Whannell and Rainn Wilson steal the show. I watched this with Bill, and when I commented about how impressed I was with Wilson’s acting, Bill said, “Yeah, I really like him when he gets to not be Dwight.”

Et voila.

I should note also that I tried to watch this once before, at dinner time, and got about three minutes into it before needing to stop. The first three minutes are a straight-up disgust-fest taking place in a chicken factory farm, as the audience watches a chicken from the moment of procurement, through killing and butchering, and completing the nuggetization process.

Super gross.

This time, I made sure it was the top feature of a double-bill, and that dinner would be served after this flick.

Anyway.

In terms of overarching plot, this movie is completely by-the-numbers: a group of heroic teachers strive to outsmart, outrun, and outlast a group of zomboids. Where it really sings is in the characters and in the humor– the dialogue in this thing is on point, from the little kids being assholes, to Elijah Wood being obsessed with his (terrible) novel and being a narcissist-writer archetype, to the little kids themselves. I can’t really dump too much dialogue into this review, so I’ll just urge you to see it, and then give you a couple visual gags that I thought worked.
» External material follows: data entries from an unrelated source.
(** C1: the envelope built for a message whose ContentType is "plain"
    has the message body as its text body and a nil HTML body; for every
    other ContentType, "html" and the empty string among them, it has the
    message body as its HTML body and a nil text body.  At most one of
    the two is ever set, and when the body is not empty exactly one of
    them is not empty. *)
Theorem C1_content_selection (msg : Message.t) (w : World) :
  let email := (build_email msg w).1 in
  (Message.ContentType msg = "plain" →
     smtppool.Text email = Message.Body msg ∧ smtppool.HTML email = NilSlice) ∧
  (Message.ContentType msg ≠ "plain" →
     smtppool.HTML email = Message.Body msg ∧ smtppool.Text email = NilSlice) ∧
  (Message.ContentType msg = "html" ∨ Message.ContentType msg = "" →
     smtppool.HTML email = Message.Body msg ∧ smtppool.Text email = NilSlice) ∧
  (smtppool.Text email = NilSlice ∨ smtppool.HTML email = NilSlice) ∧
  (0 < slice_len (Message.Body msg) →
     (0 < slice_len (smtppool.Text email) ∧ slice_len (smtppool.HTML email) = 0) ∨
     (0 < slice_len (smtppool.HTML email) ∧ slice_len (smtppool.Text email) = 0)).
Proof.
  intros email. subst email.
  rewrite build_email_text, build_email_html.
  unfold ContentTypePlain.
  case_bool_decide as Hct.
  - split; [done|]. split; [done|]. split.
    { intros [E|E]; rewrite E in Hct; discriminate. }
    split; [by right|]. intros Hlen. by left.
  - split; [done|]. split; [done|]. split; [done|].
    split; [by left|]. intros Hlen. by right.
Qed.

Lemma C1_content_selection_witness :
  (smtppool.Text (build_email msg_plain world0).1 = Slice 2 0 2 2 ∧
   smtppool.HTML (build_email msg_plain world0).1 = NilSlice) ∧
  (smtppool.HTML (build_email msg_html world0).1 = Slice 1 0 9 9 ∧
   smtppool.Text (build_email msg_html world0).1 = NilSlice).
Proof.
  split.
  - apply (C1_content_selection msg_plain world0). reflexivity.
  - apply (C1_content_selection msg_html world0). left. reflexivity.
Defined.

(** C3: the From address of the envelope is the campaign's FromEmail when
    the message refers to a campaign, whatever Message.From holds, and
    Message.From when it does not; the Sender is Message.From either
    way. *)
Theorem C3_from_address (msg : Message.t) (w : World) :
  let email := (build_email msg w).1 in
  (∀ c, Message.Campaign msg = Some c →
        smtppool.From email = models.FromEmail c) ∧
  (Message.Campaign msg = None → smtppool.From email = Message.From msg) ∧
  smtppool.Sender email = Message.From msg.
Proof.
  intros email. subst email.
  destruct (build_email_from msg w) as (Hfrom & Hsender & _).
  rewrite Hfrom, Hsender. unfold resolve_from.
  repeat split.
  - intros c Hc. by rewrite Hc.
  - intros Hc. by rewrite Hc.
Qed.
There’s a point about halfway through the movie where the weird cannibal zomboid kids are all on the playground, and there aren’t any adults to murder and eat, so they resort to playing some games. Up until this point, the only games we’ve seen the kids playing involve their phones, so it’s pretty hilarious to suddenly have this montage of new-age kids playing old-school games with gory components.

And perhaps best of all:

This movie was a darkly funny evil-child movie that worked perfectly for me. If you need further details to sell you this movie– which you shouldn’t– I’ll just mention that at one point, Rainn Wilson picks up a small child and uses it as a bludgeon against other small children.

You should probably see this movie, if that sounds hilarious to you (and it should).